Galvin stole a glance at the student. He had the same lost look he’d had that afternoon at Kingsbridge Station when Galvin had come across him, pushing his bicycle.

‘Are you going to St Paul’s?’

‘I am.’

‘Where are you from, garsoon?’ Galvin’s father was standing nearby and heard them talking. He’d only been to Dublin twice: to see Kerry play Armagh in a football final and when his uncle, a priest of the Los Angeles diocese, was dying in the Mater Hospital.

‘I’m from outside Abbeyfeale, sir.’

‘Don’t mind your “sir”, young lad. Good, honest people in Abbeyfeale. I sold calves there once. Come on with us and throw your bike in the back of the hackney car.’

After supper they joined the Shiny Buttons in their common room. It was loud and claustrophobic: blue smoke formed a haze around the hanging lampshades. The senior students knew all about plays in the Gaiety and the best films showing that summer in the Dublin picture houses. They recounted the jobs they had got picking strawberries in England’s West Country and working in factories around Manchester. A surge of anxiety rose within Galvin: his mouth was dry and he felt trapped, like when he had been a child and the Wren Boys had burst into the house one St Stephen’s Day playing melodeons and flutes, and he had hidden under the kitchen table.

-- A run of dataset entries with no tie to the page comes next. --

Lemma listed_ids_are_accepted_witness :
  working seeded_shop seeded_db ∧
  Forall reads_back (collection seeded_db "product") ∧
  (list_products seeded_shop).1
  = Return (publish <$> (to_dict <$> collection seeded_db "product")) ∧
  ∃ oid w2,
    create_order (order_of [line backpack; line tee]) (list_products seeded_shop).2
    = (Return {[ "id" := VStr (ObjectId_str oid); "status" := VStr "created" ]}, w2).
Proof.
  assert (Hw : working seeded_shop seeded_db) by done.
  assert (Hitems :
    Forall (λ i, ∃ doc, doc ∈ publish <$> (to_dict <$> collection seeded_db "product") ∧
                        doc !! "id" = Some (VStr (product_id i)))
      (items (order_of [line backpack; line tee]))).
  { apply Forall_cons. split.
    - eexists. split; [apply list_elem_of_further, list_elem_of_here | reflexivity].
    - apply Forall_cons. split; [|apply Forall_nil_2].
      eexists. split; [apply list_elem_of_here | reflexivity]. }
  split; [exact Hw|]. split; [exact seeded_products_read_back|].
  split; [reflexivity|].
  exact (listed_ids_are_accepted seeded_shop seeded_db _
           (order_of [line backpack; line tee]) Hw seeded_products_read_back
           eq_refl Hitems).
Defined.

Lemma seed_products_count_is_stock_witness :
  working empty_shop empty_db ∧
  ∃ msg d',
    (seed_products empty_shop).1
    = Return {[ "message" := VStr msg;
                "count" := VInt (Z.of_nat (length (collection d' "product"))) ]} ∧
    w_db (seed_products empty_shop).2 = Some d' ∧
    collection d' "product" ≠ [].
Proof.
  split; [done|].
  exact (seed_products_count_is_stock empty_shop empty_db (conj eq_refl eq_refl)).
Defined.

Lemma seed_products_only_appends_products_witness :
  w_db seeded_shop = Some seeded_db ∧
  ∃ d', w_db (seed_products seeded_shop).2 = Some d' ∧
        (∀ coll, coll ≠ "product" → collection d' coll = collection seeded_db coll) ∧
        collection seeded_db "product" `prefix_of` collection d' "product".
Proof.
  split; [reflexivity|].
  exact (seed_products_only_appends_products seeded_shop seeded_db eq_refl).
Defined.

Lemma list_products_store_unreachable_witness :
  w_db down_shop = Some down_db ∧
  db_fault down_db = Some "localhost:27017: [Errno 111] Connection refused" ∧
  list_products down_shop
  = (Raise (HTTPException 500 "localhost:27017: [Errno 111] Connection refused"),
     add_calls [find_call "product"] down_shop).
Proof.
  split; [reflexivity|]. split; [reflexivity|].
  exact (list_products_store_unreachable down_shop down_db _ eq_refl eq_refl).
Defined.

Example remote_message_cut :
  first50 "données.exemple.fr:27017: [Errno 111] Connexion refusée par l'hôte distant (délai dépassé)"
  = "données.exemple.fr:27017: [Errno 111] Connexion re".
Proof. reflexivity. Qed.


End FurtherScenarioChecks.
(** C7. [DataCache.get] returns the stored value exactly when the time read is
    strictly before the entry's expiry; at or past the expiry it returns
    [None] and the entry is gone from the cache afterwards (the other entries
    stay); whatever value other than [None] it returns is a stored, unexpired
    one. *)
Theorem get_never_stale (self : DataCache.t) (now : Q) (key : string) :
  (∀ value expire_time,
     DataCache._cache self !! key = Some (value, expire_time) →
     ((now < expire_time)%Q → DataCache.get self now key = (value, self)) ∧
     ((expire_time <= now)%Q →
        fst (DataCache.get self now key) = PyNone ∧
        DataCache._cache (snd (DataCache.get self now key)) !! key = None ∧
        ∀ key', key' ≠ key →
          DataCache._cache (snd (DataCache.get self now key)) !! key'
          = DataCache._cache self !! key')) ∧
  (∀ value,
     fst (DataCache.get self now key) = value → value ≠ PyNone →
     ∃ expire_time,
       DataCache._cache self !! key = Some (value, expire_time) ∧ (now < expire_time)%Q).
Proof.
  split.
  - intros value expire_time H. split; intros Ht.
    + by apply get_unexpired with expire_time.
    + rewrite (get_expired _ _ _ _ _ H Ht). simpl.
      split; [reflexivity|]. split; [apply lookup_delete_eq|].
      intros key' Hne. by apply lookup_delete_ne.
  - intros value Hget Hne. unfold DataCache.get in Hget.
    destruct (DataCache._cache self !! key) as [[v e]|] eqn:E; simpl in Hget.
    + destruct (Qltb now e) eqn:Hlt; simpl in Hget.
      * subst v. exists e. split; [reflexivity|]. by apply Qltb_true.
      * congruence.
    + congruence.
Qed.

(** [set] within the range of [datetime] stores the entry; a [set] that
    returned did just that. *)
Lemma set_storable (self : DataCache.t) (now : Q) (key : string) (value : pyval) :
  DataCache.storable (DataCache.ttl_seconds self) now →
  DataCache.set self now key value
  = Ret (DataCache.mk (DataCache.ttl_seconds self)
           (<[key := (value, (now + inject_Z (DataCache.ttl_seconds self))%Q)]>
              (DataCache._cache self))).
Proof.
  intros (Httl & Hlo & Hhi).
  unfold DataCache.set, DataCache.expire_time, timedelta, datetime_add.
  set (ttl := DataCache.ttl_seconds self) in *.
  assert (Hdays : (-999999999 <= ttl / 86400 <= 999999999)%Z).
  { split.
    - change (-999999999)%Z with (-86399999913600 / 86400)%Z. apply Z.div_le_mono; lia.
    - change 999999999%Z with (86399999999999 / 86400)%Z. apply Z.div_le_mono; lia. }
  assert ((ttl / 86400 <? -2147483648)%Z = false) as -> by lia.
  assert ((2147483647 <? ttl / 86400)%Z = false) as -> by lia.
  assert ((ttl / 86400 <? -999999999)%Z = false) as -> by lia.
  assert ((999999999 <? ttl / 86400)%Z = false) as -> by lia.
  simpl orb. cbv iota.
  apply Qle_bool_iff in Hlo, Hhi. by rewrite Hlo, Hhi.
Qed.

One of the Shiny Buttons was doing the rounds of the tables: he was tall and loud and had a cigarette dangling from his lips. ‘I’m John Mike Noonan,’ he said. ‘Don’t mind the gobshites that run this place. Just do your own thing. Very soon we’ll have a half day every week, and newspapers, and they’re also promising a television set. Any of you lads play rugby in school?’ Before they could answer, he announced, ‘I played second row on the Senior Cup team that beat ’rock a few years back. Back door at three tomorrow. See if one or two of you might make the team this year.’ He moved on to another table.

Mac leaned towards Galvin. ‘Your man, Noonan,’ he whispered, ‘thinks he’s God’s gift to the world. The father came up from Limerick, arse out through his trousers, made his money out of a couple of cash-and-carry places and one or two pubs. Loaded. Big house in Greystones and now racehorses. This place is top heavy with bullshitters like Noonan.’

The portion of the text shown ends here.